«Los chicos de
Barcelona ponen las cerillas, pero los adultos de Madrid suministran la
gasolina.» Es una frase de John Carlin, hoy en lavanguardia. Una simplificación
ingeniosa, pero con un fondo de verdad preocupante.
El problema catalán
ha derivado, como advertía yo ayer en estas mismas páginas, hacia una cuestión
de orden público. Es una devaluación, en efecto, pero además conlleva serios
peligros colaterales: si el orden no se restaura en un tiempo corto, y todo
indica que eso no va a suceder, entraremos en la campaña electoral con Cataluña
en llamas.
Es una posibilidad
no prevista suficientemente en las cuentas del gran capitán de Ferraz, y que una vez se ha hecho presente no interesa lo
más mínimo a ninguna de las dos opciones que parten en la pole position para el 10N: Esquerra Republicana en Cataluña, y el
PSOE en España.

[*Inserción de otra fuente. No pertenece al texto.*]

(** A value caught by [catch (err)]: an [Error] instance with its
    message, or anything else. *)
Inductive Thrown := ThrownError (message : JsString.t) | ThrownOther.

(** How a call of the external [generateImage] ends. *)
Inductive Settled := Resolved (resultUrl : JsString.t) | Rejected (err : Thrown).

(** The arguments of one [generateImage(uploadedImages, prompt)] call. *)
Record GenerateCall := {
  call_images : list JsString.t;
  call_prompt : JsString.t
}.

(** The component together with what is outside it: the batches whose
    [Promise.all] has not settled, the [generateImage] calls that have
    not settled, and the [alert] boxes shown so far. *)
Record World := {
  view : AppModel;
  decoding : list (list File);
  inflight : list GenerateCall;
  alerts : list JsString.t
}.

Definition initialWorld : World :=
  {| view := initialModel; decoding := []; inflight := []; alerts := [] |}.

Definition with_view (f : AppModel -> AppModel) (w : World) : World :=
  {| view := f (view w); decoding := decoding w;
     inflight := inflight w; alerts := alerts w |}.

Definition uploadAlert : JsString.t :=
  lit "Sorry, there was an error processing your photos. Please try again.".

Definition unknownError : JsString.t := lit "An unknown error occurred.".

(** [handleImageUpload], up to the point where it returns: with a
    non-empty [e.target.files] the readers are started and the batch
    waits in [Promise.all]; otherwise nothing happens. *)
Definition handleImageUpload (files : option (list File)) (w : World) : World :=
  match files with
  | Some (f :: fs) =>
      {| view := view w; decoding := decoding w ++ [f :: fs];
         inflight := inflight w; alerts := alerts w |}
  | Some [] | None => w
  end.

(** The [.then] callback of [handleImageUpload]. *)
Definition upload_then (base64Images : list JsString.t) (v : AppModel) : AppModel :=
  setGeneratedImage None (setAppState photos_selected
    (setUploadedImages (fun prevImages => prevImages ++ base64Images) v)).

(** The batch [files] settles: [.then] on success, [.catch] (an
    [alert]) on the first rejection. *)
Definition upload_settled (files : list File) (w : World) : World :=
  match promise_all (map readAsDataURL files) with
  | Some base64Images => with_view (upload_then base64Images) w
  | None =>
      {| view := view w; decoding := decoding w;
         inflight := inflight w; alerts := alerts w ++ [uploadAlert] |}
  end.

Un malestar agudo por parte de la ciudadanía pacífica, y una
repetición en la pantalla amiga de imágenes dantescas a la hora de la sobremesa
nocturna, es decir el prime time, pueden
conformar tendencias de voto favorables a aquellas opciones políticas que, como
le ocurría a Goethe hará un par de siglos, son condescendientes con la
injusticia pero en cambio no transigen con el desorden.
Una porción
significativa de voto podría emigrar en Cataluña, no hacia sectores moderados que
colocan la secesión como segunda, o tercera, o ninguna, prioridad; sino (de
nuevo) hacia sectores abiertamente beligerantes tanto con la secesión como con
el diálogo; chafando así la guitarra de Quim Torra, cuya insensatez manifiesta
y su dejación absoluta de autoridad han dado pábulo (gasolina) a los cerilleros
que le han robado bonitamente el plano. Pero asimismo de los correligionarios
de Gabriel Rufián, un hombre de partido cuyo moderantismo sobrevenido le ha
llevado a ser acusado de traidor (el enésimo de la serie) y de botifler, desde
el corazón de la protesta radical.
En el otro
escenario, el nacional o estatal, Pedro Sánchez va a tener problemas crecientes
por su derecha. Se le exige mayor dureza (ya está respondiendo a esa
solicitación) pero también más eficacia en la represión, cuestión ardua en el
corto plazo porque desmontar una guerrilla urbana tan solvente no se hace en
cuatro días. En este contexto, la nostalgia de la paz del Caudillo, que justo
ahora va a ser exhumado y en consecuencia va a volver a la primera plana de los
telediarios, sería un ingrediente de riesgo añadido, más gasolina de fuera para
la hoguera cuyo epicentro es Cataluña, pero que se extiende por todos los puntos de la rosa de la piel del toro.
Entramos entonces
en una carrera paralela: de un lado las propuestas de endurecimiento legal (artículo
155) y puño de hierro con los pirómanos; de otro, los intentos de pacificación,
diálogo intenso y medidas transitorias susceptibles de fructificar en una
solución definitiva no antes del largo plazo.
No sería imposible
que la mayoría de un electorado maduro y muy apremiado por las circunstancias, optase
por la sensatez y el restañamiento de las heridas como cuestión prioritaria a
dirimir en las urnas; pero habrá de luchar esforzadamente contra el tridente
del Apocalipsis cum figuris: Casado,
Rivera y Abascal. Con las trompetas, además, de Waterloo y de la CUP resonando
en las cuatro esquinas de nuestro pequeño país.